Postmenopausal bleeding is a symptom evaluated often by general gynecologists. It necessitates assessment of the endometrium, most often by tissue sampling. When endometrial cancer is confirmed by biopsy, management becomes complex. Should the patient be referred to a gynecologic oncologist? What kind of surgery does she need? What kind of adjuvant treatment will be offered? Could the diagnosis be part of a genetic cancer syndrome?
Recent studies have yielded new information:
- Preoperative, intraoperative, and postoperative care by a gynecologic oncologist significantly lowers the cost of health care
- Lymphadenectomy for endometrial cancer remains controversial, and may be unnecessary in low-risk patients
- Chemotherapy plays an expanding role in the treatment of endometrial cancer. Adjuvant therapy with doxorubicin, cisplatin, and paclitaxel is the treatment of choice for patients who have advanced-stage disease
- Nine percent of women who are given a diagnosis of endometrial cancer before 50 years of age have a germ-line Lynch syndrome-associated mutation, which demonstrates that heredity is an important aspect of endometrial cancer and should be considered at all times.
It’s good economics to refer patients to gyn oncology sooner, not later
Hoekstra A, Singh DK, Garb M, Arekapudi S, Rademaker A, Lurain JR. Participation of the general gynecologist in the surgical staging of endometrial cancer: analysis of cost and perioperative outcomes.

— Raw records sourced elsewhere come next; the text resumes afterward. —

(** C10: the group of observation [index] of the two-group study is A
    for an even index and B for an odd one, whatever the generator
    draws; for seed 42 and size 4 the groups are A, B, A, B. *)
Theorem twosample_groups_alternate :
  (forall d size rng,
      exists df,
        get_sample (TwoSample d) size rng = Ok df
        /\ cells_of df "group" = Some (CStr ∘ group_of <$> range size))
  /\ alternates_at_seed_42 simon_mu simon_Sigma "twosample_null"
  /\ alternates_at_seed_42 simon_mu simon_Sigma "twosample_medium".
Proof.
  assert (forall d size rng,
      exists df,
        get_sample (TwoSample d) size rng = Ok df
        /\ cells_of df "group" = Some (CStr ∘ group_of <$> range size)) as Hgen.
  { intros d size rng. destruct (twosample_sample d size rng) as (xs & _ & ->).
    eexists. split; [done|]. unfold cells_of. simpl. f_equal.
    rewrite <- list_fmap_compose. apply list_fmap_ext. intros _ i _. apply group_cell. }
  split; [done|].
  split; unfold alternates_at_seed_42, sample_of;
    (destruct (default_rng 42) as [rng|e]; simpl; [|done]).
  - apply (Hgen 0%float 4 rng).
  - apply (Hgen 0.5%float 4 rng).
Qed.


End Facts.
Lemma prefix_determinism_witness :
  2 < 5
  /\ exists dfN,
      sample_of (H := Toy.numpy) [1; 2; 3; 4]%float [] "levels" 5 7 = Ok dfN
      /\ exists dfM,
          sample_of (H := Toy.numpy) [1; 2; 3; 4]%float [] "levels" 2 7 = Ok dfM
          /\ dfM = head (Z.to_nat 2) dfN
          /\ iterrows dfM = take (Z.to_nat 2) (iterrows dfN).
Proof.
  split; [lia|]. eexists. split; [vm_compute; reflexivity|].
  apply (prefix_determinism (H := Toy.numpy) [1; 2; 3; 4]%float [] "levels" 7 2 5);
    [lia|vm_compute; reflexivity].
Defined.

End SamplingFacts.

(** ** The sentinel protocol *)

Module CacheFacts.
Import Frame Cache.

(** *** Counting threads *)

Lemma count_app p (l1 l2 : list thread) : count p (l1 ++ l2) = (count p l1 + count p l2)%nat.
Proof. unfold count. by rewrite List.filter_app, length_app. Qed.

Lemma count_cons p t (l : list thread) :
  count p (t :: l) = ((if p t then 1 else 0) + count p l)%nat.
Proof. unfold count. simpl. by destruct (p t). Qed.

Lemma count_insert p (l : list thread) i t t' :
  l !! i = Some t ->
  (count p (<[i := t']> l) + (if p t then 1 else 0)
   = count p l + (if p t' then 1 else 0))%nat.
Proof.
  revert i. induction l as [|x l IH]; intros [|i] Hi; simpl in Hi; try done.
  - injection Hi as ->. simpl. rewrite !count_cons. lia.
  - simpl. rewrite !count_cons. specialize (IH i Hi). lia.
Qed.

Lemma count_pos p (l : list thread) i t :
  l !! i = Some t -> p t = true -> (1 <= count p l)%nat.
Proof.
  revert i. induction l as [|x l IH]; intros [|i] Hi Hp; simpl in Hi; try done.
  - injection Hi as ->. rewrite count_cons, Hp. lia.
  - rewrite count_cons. specialize (IH i Hi Hp). lia.
Qed.

Lemma count_two p (l : list thread) i j t t' :
  l !! i = Some t -> l !! j = Some t' -> i <> j ->
  p t = true -> p t' = true -> (2 <= count p l)%nat.
Proof.
  revert i j. induction l as [|x l IH]; intros [|i] [|j] Hi Hj Hne Hp Hp';
    simpl in Hi, Hj; try done; rewrite count_cons.
  - injection Hi as ->. rewrite Hp. pose proof (count_pos p l j t' Hj Hp'). lia.
  - injection Hj as ->. rewrite Hp'. pose proof (count_pos p l i t Hi Hp). lia.
  - assert (i <> j) by lia. specialize (IH i j Hi Hj ltac:(done) Hp Hp'). lia.
Qed.

Lemma count_le p q (l : list thread) :
  (forall t, t ∈ l -> p t = true -> q t = true) -> (count p l <= count q l)%nat.
Proof.
  induction l as [|x l IH]; intros Hpq; [done|]. rewrite !count_cons.
  assert (count p l <= count q l)%nat by (apply IH; intros t Ht; apply Hpq; by right).
  destruct (p x) eqn:Ep; [|lia]. rewrite (Hpq x ltac:(left) Ep). lia.
Qed.

Lemma count_zero p (l : list thread) :
  (forall t, t ∈ l -> p t = false) -> count p l = 0%nat.
Proof.
  induction l as [|x l IH]; intros Hp; [done|]. rewrite count_cons.
  rewrite (Hp x ltac:(left)). rewrite IH; [done|]. intros t Ht. apply Hp. by right.
Qed.

Lemma count_option p (sp : option thread) :
  count p (option_list sp)
  = match sp with Some t => if p t then 1%nat else 0%nat | None => 0%nat end.
Proof. destruct sp as [t|]; [|done]. simpl. rewrite count_cons. unfold count. simpl. lia. Qed.

(** *** Names *)

Lemma signal_of_inj x y : signal_of x = signal_of y -> x = y.
Proof. unfold signal_of. cbv [String.append]. by intros [= ->]. Qed.

Lemma signal_not_data x r : signal_of x <> filename r.
Proof. unfold signal_of, filename. cbv [String.append]. discriminate. Qed.

(** *** Steps *)

Lemma step_inv i o c c' :
  step i o c = Some c' ->
  exists t fs' t' sp,
    threads c !! i = Some t
    /\ thread_step o (threads c) (fs c) t = Some (fs', t', sp)
    /\ c' = {| fs := fs'; threads := <[i := t']> (threads c) ++ option_list sp |}.
Proof.
  unfold step. destruct (threads c !! i) as [t|]; simpl; [|done].
  destruct (thread_step o (threads c) (fs c) t) as [[[fs' t'] sp]|] eqn:Et;
    simpl; [|done].
  intros [= <-]. by exists t, fs', t', sp.
Qed.
(** ** [DevAppPageRouteMatcherProvider] *)

(** [s.includes(sub)] *)
Fixpoint includes (sub s : string) : bool :=
  String.prefix sub s
  || match s with
     | EmptyString => false
     | String _ s' => includes sub s'
     end.

Module DevAppPageRouteMatcherProvider.

(** The three locals of [prepare] that its first loop fills; [routePages] is
    an object used as a map from page to filename. *)
Record Scan : Type := mkScan {
  routePages : gmap string string;
  routePathnames : list string;
  routeAppPaths : AppPathsCollector.t
}.

Section Provider.
(** [this.expression.test], the normalizers and the matcher class. *)
Variable expression_test : string → bool.
Variable normalize_page : string → string.
Variable normalize_pathname : string → string.
Variable normalize_bundlePath : string → string.
Variable newAppPageRouteMatcher : RouteDefinition.t → RouteMatcher.

(** One turn of the first loop. *)
Definition scan_file (st : Scan) (filename : string) : Scan :=
  if negb (expression_test filename) then st
  else
    let pg := normalize_page filename in
    if includes "/_" pg then st
    else
      let routePages' := <[pg := filename]> (routePages st) in
      let pathname := normalize_pathname filename in
      let '(collector, collected) := AppPathsCollector.push pathname pg (routeAppPaths st) in
      {| routePages := routePages';
         routePathnames := if (collected =? 1)%nat
                           then routePathnames st ++ [pathname]
                           else routePathnames st;
         routeAppPaths := collector |}.

Definition scan (files : list string) : Scan :=
  foldl scan_file
    {| routePages := ∅; routePathnames := []; routeAppPaths := AppPathsCollector.empty |}
    files.

(** The body of the second loop; [None] as for the manifest provider. *)
Definition define (st : Scan) (a : AppPaths) : option RouteDefinition.t :=
  match page a with
  | None => None
  | Some pg =>
      match routePages st !! pg with
      | None => None
      | Some filename =>
          Some (RouteDefinition.mk APP_PAGE (pathname a) pg
                  (normalize_bundlePath filename) filename (appPaths a))
      end
  end.

Definition prepare (files : list string) : option (list RouteDefinition.t) :=
  let st := scan files in
  mapM (define st) (AppPathsCollector.toSortedArray (routeAppPaths st)).

(** The definition that the second loop builds from an aggregate, as a
    relation between the two. *)
Definition defined (st : Scan) (a : AppPaths) (d : RouteDefinition.t) : Prop :=
  RouteDefinition.kind d = APP_PAGE
  ∧ RouteDefinition.pathname d = pathname a
  ∧ RouteDefinition.appPaths d = appPaths a
  ∧ page a = Some (RouteDefinition.page d)
  ∧ routePages st !! RouteDefinition.page d = Some (RouteDefinition.filename d)
  ∧ RouteDefinition.bundlePath d = normalize_bundlePath (RouteDefinition.filename d).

Gynecol Oncol. 2006;103:897–901.
Early-stage endometrial cancer is often curable with surgery alone because a full 88% of endometrial cancers present as clinical stage I.1 The role of the general gynecologist in surgical management of these cases is controversial; at some institutions, the practice is to call in the gynecologic oncologist for lymph-node sampling or when gross disease is identified; at others, the standard is to refer the patient to gynecologic oncology as soon as malignancy is diagnosed by endometrial biopsy. Hoekstra and colleagues have attempted to shed light on this issue with a retrospective chart review of 121 patients who were treated at one institution from 1998 to 2000.
Costs of early treatment by a gynecologic oncologist were lower than without referral
The authors performed a retrospective analysis of a group of women with clinical stage-I endometrial cancer who were treated surgically at Prentice Women’s Hospital in Chicago.
The cohort was divided in two:
- Group 1 comprised patients who underwent surgery with a general gynecologist, who consulted a gynecologic oncologist intraoperatively
- Group 2 comprised patients who were referred to a gynecologic oncologist before surgery and underwent the procedure with a gynecologic oncologist.
Overall, subjects in both groups were similar in age, distribution of surgical stage, need for lymphadenectomy, and length of follow-up.
Group 2 had a significantly shorter operative time overall, and shorter total time in the operating room. Cost per procedure was also significantly lower in this group, in terms of cost to the payer and the physician’s charge. Perioperative costs were also lower in Group 2.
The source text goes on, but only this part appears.